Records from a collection
# # #

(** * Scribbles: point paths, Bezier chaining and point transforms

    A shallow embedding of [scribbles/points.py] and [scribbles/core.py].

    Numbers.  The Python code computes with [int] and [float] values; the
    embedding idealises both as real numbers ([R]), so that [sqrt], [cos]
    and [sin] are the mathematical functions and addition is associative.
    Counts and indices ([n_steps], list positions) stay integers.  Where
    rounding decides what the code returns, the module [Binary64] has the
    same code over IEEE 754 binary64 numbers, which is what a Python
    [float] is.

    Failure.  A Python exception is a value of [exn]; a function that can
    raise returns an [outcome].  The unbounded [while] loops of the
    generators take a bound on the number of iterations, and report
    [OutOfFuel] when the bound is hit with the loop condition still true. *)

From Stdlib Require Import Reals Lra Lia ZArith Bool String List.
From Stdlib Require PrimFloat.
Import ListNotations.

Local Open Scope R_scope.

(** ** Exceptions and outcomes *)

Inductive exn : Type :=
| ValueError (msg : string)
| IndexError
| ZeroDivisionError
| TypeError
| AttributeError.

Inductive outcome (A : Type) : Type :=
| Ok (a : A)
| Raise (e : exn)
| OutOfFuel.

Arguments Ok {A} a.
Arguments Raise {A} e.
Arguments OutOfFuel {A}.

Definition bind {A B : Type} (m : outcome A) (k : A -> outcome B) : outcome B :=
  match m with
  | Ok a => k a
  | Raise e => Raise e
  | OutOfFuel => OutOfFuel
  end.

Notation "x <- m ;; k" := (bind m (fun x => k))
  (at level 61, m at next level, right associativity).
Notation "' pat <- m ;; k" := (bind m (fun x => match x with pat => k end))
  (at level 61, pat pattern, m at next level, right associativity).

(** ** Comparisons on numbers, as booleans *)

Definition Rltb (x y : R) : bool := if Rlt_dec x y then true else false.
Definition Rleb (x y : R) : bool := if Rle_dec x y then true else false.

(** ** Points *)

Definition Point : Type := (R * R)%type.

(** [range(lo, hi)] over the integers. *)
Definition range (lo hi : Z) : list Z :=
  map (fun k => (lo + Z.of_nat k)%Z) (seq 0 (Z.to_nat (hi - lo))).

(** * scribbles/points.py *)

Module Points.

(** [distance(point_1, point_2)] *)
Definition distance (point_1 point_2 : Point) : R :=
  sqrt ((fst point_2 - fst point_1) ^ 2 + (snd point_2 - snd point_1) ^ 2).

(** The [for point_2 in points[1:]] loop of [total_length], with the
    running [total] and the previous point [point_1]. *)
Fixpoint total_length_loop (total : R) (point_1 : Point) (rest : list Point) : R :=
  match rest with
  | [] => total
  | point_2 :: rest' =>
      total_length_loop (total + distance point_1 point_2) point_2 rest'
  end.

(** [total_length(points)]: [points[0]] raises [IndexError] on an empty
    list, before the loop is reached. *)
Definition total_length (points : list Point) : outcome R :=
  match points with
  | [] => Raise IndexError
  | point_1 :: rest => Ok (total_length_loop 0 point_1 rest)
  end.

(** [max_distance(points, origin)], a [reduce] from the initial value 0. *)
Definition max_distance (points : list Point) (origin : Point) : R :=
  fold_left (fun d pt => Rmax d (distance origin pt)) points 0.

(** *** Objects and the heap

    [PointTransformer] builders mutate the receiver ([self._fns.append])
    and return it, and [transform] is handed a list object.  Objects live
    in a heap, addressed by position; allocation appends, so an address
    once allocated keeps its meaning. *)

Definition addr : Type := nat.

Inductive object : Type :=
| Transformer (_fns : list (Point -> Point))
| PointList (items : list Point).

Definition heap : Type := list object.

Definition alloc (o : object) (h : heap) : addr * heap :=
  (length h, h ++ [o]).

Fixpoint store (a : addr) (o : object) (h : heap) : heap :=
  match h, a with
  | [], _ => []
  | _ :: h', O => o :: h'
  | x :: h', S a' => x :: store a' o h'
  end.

# # #

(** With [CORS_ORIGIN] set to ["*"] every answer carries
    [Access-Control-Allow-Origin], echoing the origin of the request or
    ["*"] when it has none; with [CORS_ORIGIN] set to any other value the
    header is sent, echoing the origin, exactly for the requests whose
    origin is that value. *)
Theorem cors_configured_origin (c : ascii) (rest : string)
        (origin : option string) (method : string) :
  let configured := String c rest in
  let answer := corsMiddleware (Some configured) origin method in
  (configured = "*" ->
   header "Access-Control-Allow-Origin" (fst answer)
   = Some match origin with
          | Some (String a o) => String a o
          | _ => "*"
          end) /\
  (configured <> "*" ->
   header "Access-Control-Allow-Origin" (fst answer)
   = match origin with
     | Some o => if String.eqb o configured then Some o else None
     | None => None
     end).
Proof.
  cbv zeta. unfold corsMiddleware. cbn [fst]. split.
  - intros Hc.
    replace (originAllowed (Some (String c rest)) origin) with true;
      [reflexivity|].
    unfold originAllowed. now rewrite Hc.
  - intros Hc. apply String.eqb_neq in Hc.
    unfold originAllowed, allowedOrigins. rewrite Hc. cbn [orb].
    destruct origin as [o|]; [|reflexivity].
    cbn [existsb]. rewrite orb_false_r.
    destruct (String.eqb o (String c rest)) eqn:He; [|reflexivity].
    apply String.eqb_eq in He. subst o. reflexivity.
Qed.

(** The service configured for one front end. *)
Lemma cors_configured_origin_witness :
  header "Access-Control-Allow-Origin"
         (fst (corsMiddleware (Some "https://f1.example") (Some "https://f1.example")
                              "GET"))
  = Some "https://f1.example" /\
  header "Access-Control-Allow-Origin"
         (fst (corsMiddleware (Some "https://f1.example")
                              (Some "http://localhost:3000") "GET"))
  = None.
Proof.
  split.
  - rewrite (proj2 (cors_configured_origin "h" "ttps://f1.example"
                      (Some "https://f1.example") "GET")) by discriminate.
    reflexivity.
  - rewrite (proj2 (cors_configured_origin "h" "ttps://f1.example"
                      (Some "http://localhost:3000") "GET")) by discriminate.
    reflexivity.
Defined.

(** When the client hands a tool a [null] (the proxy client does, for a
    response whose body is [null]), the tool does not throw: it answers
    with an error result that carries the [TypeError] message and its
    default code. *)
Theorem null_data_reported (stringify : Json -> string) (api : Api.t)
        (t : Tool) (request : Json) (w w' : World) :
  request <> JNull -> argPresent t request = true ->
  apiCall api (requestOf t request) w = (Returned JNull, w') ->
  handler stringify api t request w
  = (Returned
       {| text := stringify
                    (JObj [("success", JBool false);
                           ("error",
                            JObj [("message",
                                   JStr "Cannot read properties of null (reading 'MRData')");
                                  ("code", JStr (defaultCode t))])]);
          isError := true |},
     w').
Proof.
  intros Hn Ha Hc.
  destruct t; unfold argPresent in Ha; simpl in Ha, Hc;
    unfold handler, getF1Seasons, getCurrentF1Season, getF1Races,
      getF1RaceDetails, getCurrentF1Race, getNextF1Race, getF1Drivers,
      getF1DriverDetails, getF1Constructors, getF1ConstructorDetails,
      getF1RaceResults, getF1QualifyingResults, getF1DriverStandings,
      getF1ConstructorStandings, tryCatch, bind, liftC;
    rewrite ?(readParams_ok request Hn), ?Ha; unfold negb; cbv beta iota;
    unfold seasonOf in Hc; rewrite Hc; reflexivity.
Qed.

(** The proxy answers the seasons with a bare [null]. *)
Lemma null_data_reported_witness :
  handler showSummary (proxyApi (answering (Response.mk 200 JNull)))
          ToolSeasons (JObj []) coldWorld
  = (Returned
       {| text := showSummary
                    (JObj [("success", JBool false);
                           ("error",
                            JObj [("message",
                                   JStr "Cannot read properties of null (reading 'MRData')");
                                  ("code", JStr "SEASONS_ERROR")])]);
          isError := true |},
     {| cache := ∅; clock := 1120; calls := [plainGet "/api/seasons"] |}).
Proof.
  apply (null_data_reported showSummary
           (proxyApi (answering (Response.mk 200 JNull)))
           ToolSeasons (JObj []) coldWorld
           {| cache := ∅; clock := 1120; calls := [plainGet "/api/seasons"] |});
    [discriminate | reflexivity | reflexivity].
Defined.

# # #

PROBLEM TO WORK ON:
Only those lines of the entries above that run from the line containing "running [total] and" to the line containing "match points with", both included, should be transcribed exactly.

OUTPUT FOR THIS TASK:
    running [total] and the previous point [point_1]. *)
Fixpoint total_length_loop (total : R) (point_1 : Point) (rest : list Point) : R :=
  match rest with
  | [] => total
  | point_2 :: rest' =>
      total_length_loop (total + distance point_1 point_2) point_2 rest'
  end.

(** [total_length(points)]: [points[0]] raises [IndexError] on an empty
    list, before the loop is reached. *)
Definition total_length (points : list Point) : outcome R :=
  match points with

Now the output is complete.